A breakfast meeting between Prince Edward and private sector, military and RCMP officials yielded immediate dividends.

“I committed that our folks in the 40 detachments that we have in the North would mentor folks through the Duke of Edinburgh Award process toward getting a gold, silver or bronze award,” said Rod Knecht, RCMP deputy commissioner for the North West Region.

“On a per capita basis, it is consistently low in the North and the program will focus on Aboriginal youth predominantly in the North.”

The deputy commissioner said smaller communities would likely receive more attention than the larger centres like Yellowknife or Whitehourse.

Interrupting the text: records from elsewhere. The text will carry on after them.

(** A propagator call of the driver is about a muon of the collection and
    one of the three surfaces. *)
Definition about_collection (self : L1MuonRecoPropagator) (muons : MuonCollection)
  (c : Call) : Prop :=
  match c with
  | CallPropagate _ start target =>
      (exists imu, In imu muons /\ start = start_of self (innerTrack imu))
      /\ In target targets
  | _ => True
  end.

(** The member [tsos] that the loop leaves behind: the cylinder
    extrapolation of the last muon, or the incoming state when there is no
    muon. *)
Definition last_tsos (self : L1MuonRecoPropagator) (muons : MuonCollection)
  : TrajectoryStateOnSurface :=
  last (map (fun imu => extrapolate self (innerTrack imu) (cylinderAt 500)) muons) (tsos self).

(** A position with [x], respectively [y], of the other sign. *)
Definition flip_x (p : Point3) : Point3 := mkPoint3 (- x p) (y p) (z p).
Definition flip_y (p : Point3) : Point3 := mkPoint3 (x p) (- y p) (z p).
Definition swap_xy (p : Point3) : Point3 := mkPoint3 (y p) (x p) (z p).

(** ** Concrete inputs

    A uniform field along the beam axis, and two toy propagators that move a
    state in a straight line to a plane: the "along" one reaches the planes
    on the side the momentum points to, the "opposite" one those on the other
    side; neither reaches a cylinder. *)

Module Fixture.

Definition uniform_field : MagneticField :=
  fun _ => mkPoint3 0 0 0x1.e666666666666p+1.

Definition to_plane (start : FreeTrajectoryState) (p : Plane) : TrajectoryStateOnSurface :=
  let dz := (z (plane_position p) - z (fts_position start))%float in
  let pz := z (fts_momentum start) in
  mkTSOS true
    (mkPoint3 (x (fts_position start) + x (fts_momentum start) * (dz / pz))
              (y (fts_position start) + y (fts_momentum start) * (dz / pz))
              (z (plane_position p))).

Definition straight_along : Propagator :=
  mkPropagator (fun start target =>
    match target with
    | SurfPlane p =>
        if (0 <? (z (plane_position p) - z (fts_position start)) * z (fts_momentum start))%float
        then to_plane start p else tsos_default
    | SurfCylinder _ => tsos_default
    end).

Definition straight_opposite : Propagator :=
  mkPropagator (fun start target =>
    match target with
    | SurfPlane p =>
        if ((z (plane_position p) - z (fts_position start)) * z (fts_momentum start) <? 0)%float
        then to_plane start p else tsos_default
    | SurfCylinder _ => tsos_default
    end).

Definition setup : EventSetup :=
  mkEventSetup uniform_field
    (fun label => if String.eqb label "SmartPropagatorAny" then straight_along
                  else straight_opposite).

(** A track on the beam axis, and one beside it. *)
Definition on_axis : Muon :=
  mkMuon (mkTrack (mkPoint3 0 0 0) (mkPoint3 0 0 50) 1).

Definition off_axis : Muon :=
  mkMuon (mkTrack (mkPoint3 3 4 0) (mkPoint3 0 0 50) (-1)).

Definition event (muons : MuonCollection) : Event :=
  mkEvent (fun label => if String.eqb label "slimmedMuons" then muons else []).

(** An object before its first event. *)
Definition fresh : L1MuonRecoPropagator :=
  mkSelf (fun _ => mkPoint3 0 0 0) [] (mkPropagator (fun _ _ => tsos_default))
         (mkPropagator (fun _ _ => tsos_default)) tsos_default.

(** The object of [setup], holding a given trajectory state. *)
Definition holding (t : TrajectoryStateOnSurface) : L1MuonRecoPropagator :=
  mkSelf uniform_field [] straight_along straight_opposite t.

End Fixture.

(** ** The entry points with their dereferences

    The embedding above takes the track reference and the handles as already
    resolved.  The source resolves them itself, with no test and no [try]:
    [track->innerPosition()], [&*theBField], [propagatorAlong->propagate],
    [propagatorOpposite->propagate]; and a propagator is foreign code that
    may throw.  This second embedding of [freeTrajStateMuon],
    [surfExtrapTrkSam] and [cylExtrapTrkSam] keeps those steps: a reference
    or a handle may hold nothing, a propagator may raise, and what is raised
    leaves the function.  It keeps the outcome and the object; the order of
    the calls is in the first embedding. *)

(** Modelled from the spec: the failures of section 7, "missing or
    malformed input track" and "missing field/propagator service data",
    and an exception thrown by a propagator. *)
Inductive Raise : Type :=
| NullReference
| InvalidHandle
| Thrown (what : string).

Inductive Outcome (A : Type) : Type :=
| Returned (a : A)
| Raised (e : Raise).

Arguments Returned {A} a.
Arguments Raised {A} e.

(** Modelled from the spec: a propagator that either returns a state,
    valid or not, or raises. *)
Record RaisingPropagator : Type := mkRaisingPropagator {
  propagate_or_raise : FreeTrajectoryState -> Surface -> Outcome TrajectoryStateOnSurface
}.

(** The producer object, each handle holding something or nothing. *)
Record Unresolved : Type := mkUnresolved {
  theBField_handle : option MagneticField;
  mucand_handle : option MuonCollection;
  propagatorAlong_handle : option RaisingPropagator;
  propagatorOpposite_handle : option RaisingPropagator;
  tsos_member : TrajectoryStateOnSurface
}.

Definition E (A : Type) : Type := Unresolved -> Outcome A * Unresolved.

Definition retE {A} (a : A) : E A := fun self => (Returned a, self).

Definition bindE {A B} (m : E A) (k : A -> E B) : E B :=
  fun self =>
    match m self with
    | (Returned a, self1) => k a self1
    | (Raised e, self1) => (Raised e, self1)
    end.

Definition thisE : E Unresolved := fun self => (Returned self, self).

(** [*h] and [h->]: the referent, or the exception of an empty [h]. *)
Definition deref {A} (e : Raise) (h : option A) : E A :=
  fun self => (match h with Some a => Returned a | None => Raised e end, self).



(** Source lines 163-173. *)
Definition freeTrajStateMuonE (track : option Track) : E FreeTrajectoryState :=
  bindE (deref NullReference track) (fun t =>
  let innerPoint : GlobalPoint :=
    mkPoint3 (x (innerPosition t)) (y (innerPosition t)) (z (innerPosition t)) in
  let innerVec : GlobalVector :=
    mkPoint3 (x (innerMomentum t)) (y (innerMomentum t)) (z (innerMomentum t)) in
  bindE thisE (fun self =>
  bindE (deref InvalidHandle (theBField_handle self)) (fun field =>
  let recoStart := mkFTS innerPoint innerVec (charge t) field in
  retE recoStart))).



(** An object of the first embedding seen in the second: every handle
    holds its referent and the propagators always return. *)
Definition returning (p : Propagator) : RaisingPropagator :=
  mkRaisingPropagator (fun start target => Returned (propagate p start target)).

Definition resolved (self : L1MuonRecoPropagator) : Unresolved :=
  mkUnresolved (Some (theBField self)) (Some (mucand self))
               (Some (returning (propagatorAlong self)))
               (Some (returning (propagatorOpposite self)))
               (tsos self).


(** * Binary64 facts used by the driver's arithmetic *)

Module SF.
Section Rounding.
Variables prec emax : Z.
Hypothesis prec_pos : (0 < prec)%Z.

Local Abbreviation emin := (SpecFloat.emin prec emax).
Local Abbreviation fexp := (SpecFloat.fexp prec emax).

“We have a very junior workforce in the North right now, and one of the things our new cadets have to do is complete a stretch assignment,” he explained.

“The Duke of Edinburgh Award would be one of those stretch assignments that we would task our new cadets in the North with doing.”

Only 25 per cent of Nunavut children finish high school and, according to Statistics Canada, only 455 people in that territory — or three per cent of the total population aged 15 to 64 — had earned a university certificate, diploma or degree.

“We do have a good relationship with the elders and council in most of the communities we police in the North, so we will be building that partnership, identifying those people that we think can get through the program and see it through right to the end,” said Knecht.

Gold medal winner Tanis Laatsch, 19, of Calgary, said there are a number of benefits to the award.

“All the employers know about it so it’s a big step up,” she said. “The program makes you learn who you are and who your community is.”

Prince Edward changed into the full military uniform of a Canadian colonel for an event at the Mewata Armoury Sunday afternoon to commemorate the 100th anniversary of the Cadet Instructor subcomponent of the Canadian Forces Reserve.

The prince, who is the colonel-in-chief of the Saskatchewan Dragoons, witnessed a parade and inspected the 150 air, naval and army cadets but did not speak publicly.

He did, however, stop and talk to a handful of cadets including Warrant Officer Jason Ho, 18, a air cadet.

“He just asked me how my experience was with cadets. Other than that it was a quick, brief chat but all the while it was an outstanding experience,” said Ho, who admitted he might tell one or two of his friends about meeting royalty.

Princess Sophie, the wife of Prince Edward, was in Edmonton to meet with members of the Southern Alberta Light Horse Regiment.

The Countess of Wessex inspected crisply lined rows of soldiers outside the city’s Holy Trinity Anglican Church before attending a packed service inside.

Royal watchers and the just-plain curious got as close to the her as they could with their cameras, while others perched themselves on the front steps of surrounding homes to get a view.

She later visited a local armoury where she met with soldiers and their families.